Copyright © 2012 Daniel Roos et al. This is an open access article distributed under the Creative Commons Attribution License, which permits unrestricted use, distribution, and reproduction in any medium, provided the original work is properly cited.

Abstract

Methylmercury (MeHg) mediated cytotoxicity is associated with loss of intracellular calcium (Ca²⁺) homeostasis. The imbalance in Ca²⁺ physiology is believed to be associated with dysregulation of Ca²⁺ intracellular stores and/or increased permeability of the biomembranes to this ion. In this paper we summarize the contribution of glutamate dyshomeostasis in intracellular Ca²⁺ overload and highlight the mitochondrial dysfunctions induced by MeHg via Ca²⁺ overload.

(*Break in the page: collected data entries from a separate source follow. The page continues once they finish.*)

(** * Neon Puck: a shallow embedding of [src/main.js]

    The game is a single JavaScript module working on module-level state:
    a list of pucks, a [Map] of active drag sessions keyed by pointer
    identifier, the match state with its debounce timestamp, and the
    score counters.  This file embeds that module as functions over an
    explicit [game] record and proves properties of the physics step, of
    the drag state machine, of the win condition and of the markup of the
    score display.  Drawing writes to the canvas only and is left out.

    Numbers.  JavaScript numbers are IEEE doubles.  Here they are
    idealised as real numbers: rounding is not modelled, except for the
    launch of [handleEnd], whose cap holds up to rounding only: there
    the rounding of every operation is written out ([shootFl]), and the
    same lines are run on binary64 numbers ([Doubles.shoot]).  The one
    operation of the game that leaves the reals is a division by zero
    (giving [NaN] or an infinity), so every division whose divisor is
    not a non-zero literal goes through [jsdiv], which reports
    [NonFinite]; reading a field of [undefined] reports [TypeError].
    Functions that can meet either live in the [result] monad, and an
    execution is followed as long as its numbers stay finite.

    Clock and chance.  [Date.now()] is an integer number of
    milliseconds; all its readings within one frame are taken to be the
    same instant [now].  The draws of [Math.random()] made by a
    [startGame] are given by a function [rnd]. *)

From Stdlib Require Import Reals Lra Lia ZArith QArith.
From Stdlib Require Floats.
From stdpp Require Import base decidable option list gmap strings.

Local Open Scope R_scope.

(** ** Deciding comparisons of numbers *)

#[global] Instance Rlt_decision (a b : R) : Decision (a < b) := Rlt_dec a b.
#[global] Instance Rle_decision (a b : R) : Decision (a <= b) := Rle_dec a b.
#[global] Instance Rgt_decision (a b : R) : Decision (a > b) := Rgt_dec a b.
#[global] Instance Rge_decision (a b : R) : Decision (a >= b) := Rge_dec a b.
#[global] Instance Req_decision : EqDecision R := Req_dec_T.

(** ** Results of operations that may fail *)

Inductive error : Type :=
| NonFinite   (* a NaN or an infinity was produced *)
| TypeError.  (* a property of [undefined] was read or written *)

Inductive result (A : Type) : Type :=
| Ok (a : A)
| Err (e : error).
Arguments Ok {A} a.
Arguments Err {A} e.

#[global] Instance result_ret : MRet result := fun A a => Ok a.

#[global] Instance result_bind : MBind result :=
  fun A B k r =>
    match r with
    | Ok a => k a
    | Err e => Err e
    end.

(** [foldM f l a] runs [f] over [l] from left to right, threading [a]:
    the shape of [l.forEach(e => ...)] mutating one object. *)
Fixpoint foldM {A B : Type} (f : A -> B -> result A) (l : list B) (a : A)
  : result A :=
  match l with
  | [] => Ok a
  | b :: l' => a' ← f a b ; foldM f l' a'
  end.

(** [x / y] in JavaScript, for a divisor that may be zero. *)
Definition jsdiv (x y : R) : result R :=
  if decide (y = 0) then Err NonFinite else Ok (x / y).

(** [Math.atan2(y, x)] on the reals (signed zeros are not modelled). *)
Definition atan2 (y x : R) : R :=
  if decide (x > 0) then atan (y / x)
  else if decide (x < 0) then
         (if decide (y >= 0) then atan (y / x) + PI else atan (y / x) - PI)
  else if decide (y > 0) then PI / 2
  else if decide (y < 0) then - (PI / 2)
  else 0.

(** ** Game constants *)

Definition PUCK_RADIUS : R := 15.
Definition HOLE_WIDTH : R := 100.
Definition WALL_THICKNESS : R := 20.
Definition FRICTION : R := 0.995.
Definition BOUNCE_DAMPING : R := 0.9.
Definition MAX_SPEED : R := 50.
Definition DRAG_FORCE : R := 0.30.

(** [GAP_OFFSET] is computed once, when the module is loaded, from the
    width of the document. *)
Definition GAP_OFFSET (clientWidth : R) : R := Rmin 200 (clientWidth / 4).

(** ** Data model *)

Inductive Side : Type := SideTop | SideBottom.

#[global] Instance Side_eq_dec : EqDecision Side.
Proof. solve_decision. Defined.

Inductive GameState : Type := Start | Playing | Won.

#[global] Instance GameState_eq_dec : EqDecision GameState.
Proof. solve_decision. Defined.

Record puck : Type := mkPuck {
  puck_id : nat;
  puck_x : R;
  puck_y : R;
  puck_vx : R;
  puck_vy : R;
  puck_color : string
}.

Record point : Type := mkPoint { pt_x : R; pt_y : R }.

(** A drag session, the value type of [activeTouches]. *)
Record touch : Type := mkTouch {
  puckIndex : nat;
  startX : R;
  startY : R;
  currentX : R;
  currentY : R;
  anchor : option point;
  side : Side
}.

(** Pointer identifiers: the string ['mouse'] or a touch identifier. *)
Inductive touchId : Type := MouseId | TouchId (n : Z).

#[global] Instance touchId_eq_dec : EqDecision touchId.
Proof. solve_decision. Defined.

#[global] Instance touchId_countable : Countable touchId.
Proof.
  refine (inj_countable'
            (fun i => match i with MouseId => None | TouchId n => Some n end)
            (fun o => match o with None => MouseId | Some n => TouchId n end) _).
  by intros [].
Qed.

Record segment : Type := mkSegment { seg_start : R; seg_end : R }.

Record obstacle : Type := mkObstacle { obs_x : R; obs_y : R; obs_radius : R }.

(** The module-level state of [main.js]. *)
Record game : Type := mkGame {
  gameState : GameState;
  winner : option Side;
  pucks : list puck;
  activeTouches : gmap touchId touch;
  winTimestamp : option Z;
  width : R;
  height : R;
  topWins : nat;
  bottomWins : nat;
  currentLevel : nat;
  clientWidth : R
}.

(** Field updates. *)

Definition puck_set_pos (p : puck) (nx ny : R) : puck :=
  mkPuck (puck_id p) nx ny (puck_vx p) (puck_vy p) (puck_color p).

Definition puck_set_x (p : puck) (nx : R) : puck :=
  puck_set_pos p nx (puck_y p).

Definition puck_set_y (p : puck) (ny : R) : puck :=
  puck_set_pos p (puck_x p) ny.

Definition puck_set_vel (p : puck) (nvx nvy : R) : puck :=
  mkPuck (puck_id p) (puck_x p) (puck_y p) nvx nvy (puck_color p).

Definition puck_set_vx (p : puck) (nvx : R) : puck :=
  puck_set_vel p nvx (puck_vy p).

Definition puck_set_vy (p : puck) (nvy : R) : puck :=
  puck_set_vel p (puck_vx p) nvy.

Definition game_set_pucks (g : game) (ps : list puck) : game :=
  mkGame (gameState g) (winner g) ps (activeTouches g) (winTimestamp g)
         (width g) (height g) (topWins g) (bottomWins g) (currentLevel g)
         (clientWidth g).

Definition game_set_touches (g : game) (m : gmap touchId touch) : game :=
  mkGame (gameState g) (winner g) (pucks g) m (winTimestamp g)
         (width g) (height g) (topWins g) (bottomWins g) (currentLevel g)
         (clientWidth g).

Definition game_set_winTimestamp (g : game) (ts : option Z) : game :=
  mkGame (gameState g) (winner g) (pucks g) (activeTouches g) ts
         (width g) (height g) (topWins g) (bottomWins g) (currentLevel g)
         (clientWidth g).

(** Kinetic energy of a puck of mass 1, up to the factor 1/2. *)
Definition speed2 (p : puck) : R :=
  puck_vx p * puck_vx p + puck_vy p * puck_vy p.

(** ** [checkCapCollision] *)

(** [const safeDist = dist > 1e-6 ? dist : 1e-6] *)
Definition safeDist (dist : R) : R :=
  if decide (dist > 1e-6) then dist else 1e-6.

Definition checkCapCollision (p : puck) (capX capY halfWallThick : R)
  : result puck :=
  let dx := puck_x p - capX in
  let dy := puck_y p - capY in
  let dist := sqrt (dx * dx + dy * dy) in
  let radiusSum := halfWallThick + PUCK_RADIUS in
  if decide (dist < radiusSum) then
    nx ← jsdiv dx (safeDist dist) ;
    ny ← jsdiv dy (safeDist dist) ;
    let overlap := radiusSum - dist in
    let p := puck_set_pos p (puck_x p + nx * overlap) (puck_y p + ny * overlap) in
    let dp := puck_vx p * nx + puck_vy p * ny in
    let p := puck_set_vel p (puck_vx p - 2 * dp * nx) (puck_vy p - 2 * dp * ny) in
    let p := puck_set_vel p (puck_vx p * BOUNCE_DAMPING)
                            (puck_vy p * BOUNCE_DAMPING) in
    Ok p
  else Ok p.

(** ** Arena geometry: [getWallSegments] and [getObstacles] *)

(** The helper [getOffset] of [getWallSegments]; [now] is [Date.now()]. *)
Definition getOffset (now : Z) (w speedFactor rangeFactor phase : R)
  : result R :=
  q ← jsdiv 375 w ;
  let speed := 0.0015 * q * speedFactor in
  let range := w * rangeFactor in
  Ok (sin (IZR now * speed + phase) * range).

(** [[h1, h2].sort((a, b) => a - b)] *)
Definition sort2 (h1 h2 : R) : R * R :=
  if decide (h1 - h2 > 0) then (h2, h1) else (h1, h2).

Definition getWallSegments (now : Z) (g : game) : result (list segment) :=
  let level := (currentLevel g + 1)%nat in
  let center := width g / 2 in
  let halfHole := HOLE_WIDTH / 2 in
  if decide (level = 1%nat) then
    Ok [ mkSegment 0 (center - halfHole);
         mkSegment (center + halfHole) (width g) ]
  else if decide (level = 2%nat \/ level = 5%nat) then
    offset ← getOffset now (width g) 1.0 0.22 0 ;
    Ok [ mkSegment 0 (center + offset - halfHole);
         mkSegment (center + offset + halfHole) (width g) ]
  else if decide (level = 3%nat) then
    let hole1Center := center - GAP_OFFSET (clientWidth g) in
    let hole2Center := center + GAP_OFFSET (clientWidth g) in
    Ok [ mkSegment 0 (hole1Center - halfHole);
         mkSegment (hole1Center + halfHole) (hole2Center - halfHole);
         mkSegment (hole2Center + halfHole) (width g) ]
  else if decide (level = 4%nat \/ (6 <= level)%nat) then
    offset1 ← getOffset now (width g) 0.35 0.35 0 ;
    let h1 := center + offset1 in
    offset2 ← getOffset now (width g) 0.65 0.35 PI ;
    let h2 := center + offset2 in
    let holes := sort2 h1 h2 in
    let leftHole := holes.1 in
    let rightHole := holes.2 in
    Ok [ mkSegment 0 (leftHole - halfHole);
         mkSegment (leftHole + halfHole) (rightHole - halfHole);
         mkSegment (rightHole + halfHole) (width g) ]
  else
    Ok [ mkSegment 0 (center - halfHole);
         mkSegment (center + halfHole) (width g) ].

Definition getObstacles (g : game) : list obstacle :=
  let level := (currentLevel g + 1)%nat in
  let radius := (WALL_THICKNESS / 2) * 1.3 in
  let center := width g / 2 in
  let topObsY := (height g / 2 + height g * 0.15) / 2 in
  let bottomObsY := (height g / 2 + height g * 0.85) / 2 in
  if decide (level = 5%nat \/ (6 <= level)%nat) then
    [ mkObstacle center topObsY radius; mkObstacle center bottomObsY radius ]
  else [].

(** ** The physics of one frame *)

(** [for (const touch of activeTouches.values())
       if (touch.puckIndex === index) ...] *)
Definition isDragged (touches : gmap touchId touch) (index : nat) : bool :=
  bool_decide (map_Exists (fun _ t => puckIndex t = index) touches).

Definition steps : R := 5.

(** The four arena edges, in the order of the source. *)
Definition boundaryCollisions (w h : R) (p : puck) : puck :=
  let p := if decide (puck_x p - PUCK_RADIUS < 0)
           then puck_set_vx (puck_set_x p PUCK_RADIUS)
                            (puck_vx p * - BOUNCE_DAMPING)
           else p in
  let p := if decide (puck_x p + PUCK_RADIUS > w)
           then puck_set_vx (puck_set_x p (w - PUCK_RADIUS))
                            (puck_vx p * - BOUNCE_DAMPING)
           else p in
  let p := if decide (puck_y p - PUCK_RADIUS < 0)
           then puck_set_vy (puck_set_y p PUCK_RADIUS)
                            (puck_vy p * - BOUNCE_DAMPING)
           else p in
  let p := if decide (puck_y p + PUCK_RADIUS > h)
           then puck_set_vy (puck_set_y p (h - PUCK_RADIUS))
                            (puck_vy p * - BOUNCE_DAMPING)
           else p in
  p.

(** The rectangular part of one wall segment. *)
Definition wallRectCollision (wallY halfWallThick : R) (p : puck) (s : segment)
  : puck :=
  let wallLeft := seg_start s in
  let wallRight := seg_end s in
  if decide (puck_y p + PUCK_RADIUS >= wallY - halfWallThick /\
             puck_y p - PUCK_RADIUS <= wallY + halfWallThick) then
    if decide (puck_x p >= wallLeft /\ puck_x p <= wallRight) then
      let p := if decide (puck_y p < wallY)
               then puck_set_y p (wallY - halfWallThick - PUCK_RADIUS - 1)
               else puck_set_y p (wallY + halfWallThick + PUCK_RADIUS + 1) in
      puck_set_vy p (puck_vy p * - BOUNCE_DAMPING)
    else p
  else p.

(** The body of [walls.forEach(segment => ...)]. *)
Definition wallCollision (w wallY halfWallThick : R) (p : puck) (s : segment)
  : result puck :=
  let wallLeft := seg_start s in
  let wallRight := seg_end s in
  let p := wallRectCollision wallY halfWallThick p s in
  p ← (if decide (wallLeft > 0)
       then checkCapCollision p wallLeft wallY halfWallThick else Ok p) ;
  if decide (wallRight < w)
  then checkCapCollision p wallRight wallY halfWallThick else Ok p.

(** The body of the ball-to-ball loop once [dist < minDist] is known to
    be tested: positions are pushed apart, velocities exchanged along the
    line of centres and damped. *)
Definition collidePucks (p other : puck) : result (puck * puck) :=
  let dx := puck_x other - puck_x p in
  let dy := puck_y other - puck_y p in
  let dist := sqrt (dx * dx + dy * dy) in
  let minDist := PUCK_RADIUS * 2 in
  if decide (dist < minDist) then
    let overlap := minDist - dist in
    let angle := atan2 dy dx in
    let moveX := (cos angle * overlap) / 2 in
    let moveY := (sin angle * overlap) / 2 in
    let p := puck_set_pos p (puck_x p - moveX) (puck_y p - moveY) in
    let other := puck_set_pos other (puck_x other + moveX)
                                    (puck_y other + moveY) in
    nx ← jsdiv dx dist ;
    ny ← jsdiv dy dist ;
    let tx := - ny in
    let ty := nx in
    let dpTan1 := puck_vx p * tx + puck_vy p * ty in
    let dpTan2 := puck_vx other * tx + puck_vy other * ty in
    let dpNorm1 := puck_vx p * nx + puck_vy p * ny in
    let dpNorm2 := puck_vx other * nx + puck_vy other * ny in
    let m1 := 1 in
    let m2 := 1 in
    let mom1 := (dpNorm1 * (m1 - m2) + 2 * m2 * dpNorm2) / (m1 + m2) in
    let mom2 := (dpNorm2 * (m2 - m1) + 2 * m1 * dpNorm1) / (m1 + m2) in
    let p := puck_set_vel p (tx * dpTan1 + nx * mom1)
                            (ty * dpTan1 + ny * mom1) in
    let other := puck_set_vel other (tx * dpTan2 + nx * mom2)
                                    (ty * dpTan2 + ny * mom2) in
    let p := puck_set_vel p (puck_vx p * BOUNCE_DAMPING)
                            (puck_vy p * BOUNCE_DAMPING) in
    let other := puck_set_vel other (puck_vx other * BOUNCE_DAMPING)
                                    (puck_vy other * BOUNCE_DAMPING) in
    Ok (p, other)
  else Ok (p, other).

Mitochondrial disturbances elicited by Ca²⁺ may involve several molecular events (i.e., alterations in the activity of the mitochondrial electron transport chain complexes, mitochondrial proton gradient dissipation, mitochondrial permeability transition pore (MPTP) opening, thiol depletion, failure of energy metabolism, reactive oxygen species overproduction) that could culminate in cell death. Here we will focus on the role of oxidative stress in these phenomena. Additionally, possible antioxidant therapies that could be effective in the treatment of MeHg intoxication are briefly discussed.